CHAPTER IX.
THE SPRITE'S STORY.

WHEN I was not more than a thousand years old—" said the sprite.

"Excuse me," interrupted the major. "But what was the figure?"

"One thousand," returned the sprite. "That was nine thousand years ago—before this world was made. I celebrated my ten-thousand-and-sixteenth birthday last Friday—but that has nothing to do with my story. When I was not more than a thousand years of age, my parents, who occupied a small star about forty million miles from here, finding that my father could earn a better living if he were located nearer the moon, moved away from my birthplace and rented a good-sized, four-pronged star in the suburbs of the great orb of night. In the old star we were too far away from the markets for my father to sell the products of his farm for anything like what they cost him; freight charges were very heavy, and often the stage-coach that ran between Twinkleville and the moon would not stop at Twinkleville at all, and then all the stuff that we had raised that week would get stale, lose its fizz, and have to be thrown away."

"Let me beg your pardon again," put in the major. "But what did you raise on your farm?
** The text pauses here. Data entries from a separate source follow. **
(** What the decoder reads.  A chunk of at least two bytes that announces
    less than 2^64 - 14 bytes is handled without an access outside of it and
    in one iteration of the loop; a single byte that is the start of an
    acceptable frame, and a masked frame with a length of 2^64 - 14, whose end
    wraps around to 0, are read beyond their end. *)
Theorem websocket_read_bounds `{HttpParser} session_key sha1 partial data :
  bytes_ok data → 2 ≤ zsize data < 2 ^ 64 → announces_less data (2 ^ 64 - 14) →
  (∃ h events, feed session_key sha1 (data_handler (DataState [] partial)) data = Ok (h, events)) ∧
  (∀ opcode pc, 0 ≤ opcode < 16 → ¬ (is_data_frame opcode = true ∧ pc = true) →
     decode_frame [first_byte true opcode] pc = Fault) ∧
  decode_frame ([first_byte true opcode_text; 255] ++ be_bytes 8 (2 ^ 64 - 14)) false = Fault.
Proof.
  intros Hd Hs Hann. split_and!; [| |by vm_compute].
  - cbn [feed]. unfold feed_data. cbn [ds_buffer ds_partial]. rewrite decide_False by naive_solver.
    cbn [feed_loop]. rewrite decide_False by (intros ->; size_lia). cbn [ds_partial].
    destruct (decode_frame_ok data (has partial) Hd Hs Hann) as (status & -> & Hc). cbn [mbind outcome_bind].
    destruct status as [frame|e|]; [|by do 2 eexists..]. destruct (on_frame partial frame) as [more [p|e]]; [|by do 2 eexists].
    rewrite (Hc frame), subspan_Ok by (done || lia). cbn [mbind outcome_bind]. rewrite zsize_to_nat, drop_all.
    destruct data; [size_lia|]. cbn. by do 2 eexists.
  - intros opcode pc Ho Hpc. destruct (first_byte_bits true opcode Ho) as (B1 & B2 & B3).
    unfold decode_frame. change (at_ [first_byte true opcode] 0) with (@Ok invalid_argument Z (first_byte true opcode)).
    cbn [mbind outcome_bind]. rewrite decide_False by (rewrite B1; naive_solver). rewrite B2, B3. cbn [negb andb].
    destruct (is_data_frame opcode), pc; try done. naive_solver.
Qed.

(** ** The handshake *)

(** The response that RFC 6455, 4.1 asks the client to accept. *)
Record accepted_response `{HttpParser} (session_key : bytes) (sha1 : bytes → bytes) (h : handshake) : Prop := {
  accepted_complete : hs_complete h = true;
  accepted_status : hs_status_code h = 101;
  accepted_connection : map tolower (header h (ascii "connection")) = ascii "upgrade";
  accepted_upgrade : map tolower (header h (ascii "upgrade")) = ascii "websocket";
  accepted_signature : encode (sha1 (session_key ++ websocket_guid)) false = Ok (header h (ascii "sec-websocket-accept"));
}.

(** The handshake after the callbacks of llhttp. *)
Definition after_execute `{HttpParser} (h : handshake) (data : bytes) : handshake * llhttp_errno * Z :=
  let '(parser, events, error, error_pos) := llhttp_execute (hs_parser h) data in
  (foldl run_http_event
     (Handshake parser (hs_header_field h) (hs_complete h) (hs_status_code h) (hs_status_message h)
        (hs_headers h) (hs_body h)) events, error, error_pos).

Lemma case_insensitive_lower text lower :
  map tolower lower = lower → case_insensitive_equals text lower = true → map tolower text = lower.
Proof.
  intros Hl. unfold case_insensitive_equals. case_decide; [done|]. intros Heq%bool_decide_eq_true. congruence.
Qed.

(** The codec becomes ready exactly after a response that proves that the
    server speaks the protocol.  The handshake hands over to the data handler
    only when the response is complete, has the status 101, names the upgrade
    and carries the digest of the session key; then only [on_ready] is
    invoked, and what followed the response is kept for the next chunk. *)
Theorem websocket_handshake_checks `{HttpParser} session_key sha1 h data d events :
  feed_handshake session_key sha1 h data = Ok (data_handler d, events) →
  let '(h', error, error_pos) := after_execute h data in
  accepted_response session_key sha1 h' ∧ events = [on_ready] ∧ ds_partial d = None ∧
  ds_buffer d = match error with HPE_PAUSED_UPGRADE => drop (Z.to_nat error_pos) data | _ => [] end.
Proof.
  unfold feed_handshake, after_execute. destruct (llhttp_execute _ _) as [[[parser es] error] pos].
  set (h' := foldl _ _ _). intros Hf.
  assert (Hf' : (if hs_complete h' then
    if decide (hs_status_code h' ≠ 101) then
      Ok (make_error_handler (response_status_must_be_101 (hs_status_code h') (hs_status_message h')))
    else if negb (case_insensitive_equals (header h' (ascii "connection")) (ascii "upgrade")) then
      Ok (make_error_handler no_connection_upgrade)
    else if negb (case_insensitive_equals (header h' (ascii "upgrade")) (ascii "websocket")) then
      Ok (make_error_handler no_upgrade_websocket)
    else
      valid ← signature_is_valid session_key sha1 (header h' (ascii "sec-websocket-accept"));
      if negb valid then Ok (make_error_handler invalid_accept_key)
      else
        match error with
        | HPE_PAUSED_UPGRADE => remaining ← subspan data pos; Ok (make_data_handler remaining)
        | _ => Ok (make_data_handler [])
        end
    else Ok (handshake_handler h', [])) = Ok (data_handler d, events)) by (by destruct error).
  clear Hf. destruct (hs_complete h') eqn:Hc; [|done]. case_decide as Hs; [done|].
  destruct (case_insensitive_equals (header h' (ascii "connection")) _) eqn:Hcon; [|done].
  destruct (case_insensitive_equals (header h' (ascii "upgrade")) _) eqn:Hup; [|done]. cbn [negb] in Hf'.
  unfold signature_is_valid in Hf'. destruct (encode _ _) as [text|e| |] eqn:He; [|done..]. cbn [mbind outcome_bind] in Hf'.
  destruct (bool_decide _) eqn:Hsig; [|done]. apply bool_decide_eq_true in Hsig. subst text. cbn [negb] in Hf'.
  split; [split; [done|lia|by apply case_insensitive_lower|by apply case_insensitive_lower|done]|].
  destruct error; [by injection Hf' as <- <-| |by injection Hf' as <- <-].
  unfold subspan in Hf'. destruct (range _ _ _) as [remaining|e| |] eqn:Hr; [|done..]. injection Hf' as <- <-.
  apply range_Ok in Hr as (? & ? & ? & -> & _). split_and!; [done..|]. cbn. apply take_ge. rewrite length_drop.
  unfold zsize in *. lia.
Qed.

(** ** The theorems at concrete inputs *)

(** A parser that answers with the same response whatever it is given. *)
Definition scripted (events : list http_event) (error : llhttp_errno) (error_pos : Z) : HttpParser :=
  {| llhttp := unit; llhttp_init := tt; llhttp_execute _ _ := (tt, events, error, error_pos) |}.

Definition silent : HttpParser := scripted [] HPE_OK 0.

Definition hello_text : delivery :=
  let frame := encode_frame [1; 2; 3; 4] opcode_text [104; 105] in
  Delivery opcode_text (Some [1; 2; 3; 4]) [104; 105] [take 3 frame; drop 3 frame].
Definition ping_frame : delivery := Delivery opcode_ping None [] [[137; 0]].

Lemma websocket_stream_delivered_witness :
  feed_all (H := silent) [] id (data_handler (DataState [] None)) (concat (map dl_chunks [hello_text; ping_frame])) =
    Ok (data_handler (DataState [] None), [on_text [104; 105]; on_ping []]).
Proof.
  apply (websocket_stream_delivered (H := silent) [] id [hello_text; ping_frame]).
  repeat constructor; try (by vm_compute); (by do 2 eexists).
Defined.

Lemma websocket_swallows_next_frame_witness :
  feed (H := silent) [] id (data_handler (DataState [] None)) (wire_frame (first_byte true opcode_text) None [104] ++ [137; 0]) =
    Ok (data_handler (DataState [] None), [on_text [104; 137; 0]]).
Proof. by apply (websocket_swallows_next_frame (H := silent) [] id opcode_text None [104] [137; 0]). Defined.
I never heard of farm products having fizz to lose."

"We raised soda-water chiefly," returned the sprite, amiably. "Soda-water and suspender buttons. The soda-water was cultivated and the suspender buttons seemed to grow wild. We never knew exactly how; though from what I have learned since about them, I think I begin to understand the science of it; and I wish now that I could find a way to return to Twinkleville, because I am certain it must be a perfect treasure-house of suspender buttons by this time. Even in my day they used to lie about by the million—metallic buttons every one of them. They must be worth to-day at least a dollar a thousand."

"What is your idea about the way they happened to come there, based on what you have learned since?" asked the major.

"Well, it is a very simple idea," returned the sprite. "You know when a suspender button comes off it always disappears. Of course it must go somewhere, but the question is, where? No one has ever yet been known to recover the suspender button he has once really lost; and my notion of it is simply that the minute a metal suspender button comes off the clothes of anybody in all the whole universe, it immediately flies up through the air and space to Twinkleville, which is nothing more than a huge magnet, and lies there until somebody picks it up and tries to sell it. I remember as a boy sweeping our back yard clear of them one evening, and waking the next morning to find the whole place covered with them again; but we never could make money on them, because the moon was our sole market, and only the best people of the moon ever used suspenders, and as these were unfortunately relatives of ours, we had to give them all the buttons they wanted for nothing, so that the button crops became rather an expense to us than otherwise. But with soda-water it was different. Everybody, it doesn't make any difference where he lives, likes soda-water, and it was an especially popular thing in the moon, where the plain water is always so full of fish that nobody can drink it. But as I said before, often the stage-coach wouldn't or couldn't stop, and we found ourselves getting poorer every day. Finally my father made up his mind to lease, and move into this new star, sink a half-dozen soda-water wells there, and by means of a patent he owned, which enabled him to give each well a separate and distinct flavor, drive everybody else out of the business."

"You don't happen to remember how that patent your father owned worked, do you?" asked the major, noticing that Jimmieboy seemed particularly interested when the sprite mentioned this. "If you do, I'd like to buy the plan of it from you and give it to Jimmieboy for a Christmas present, so that he can have soda-water wells in his own back yard at home."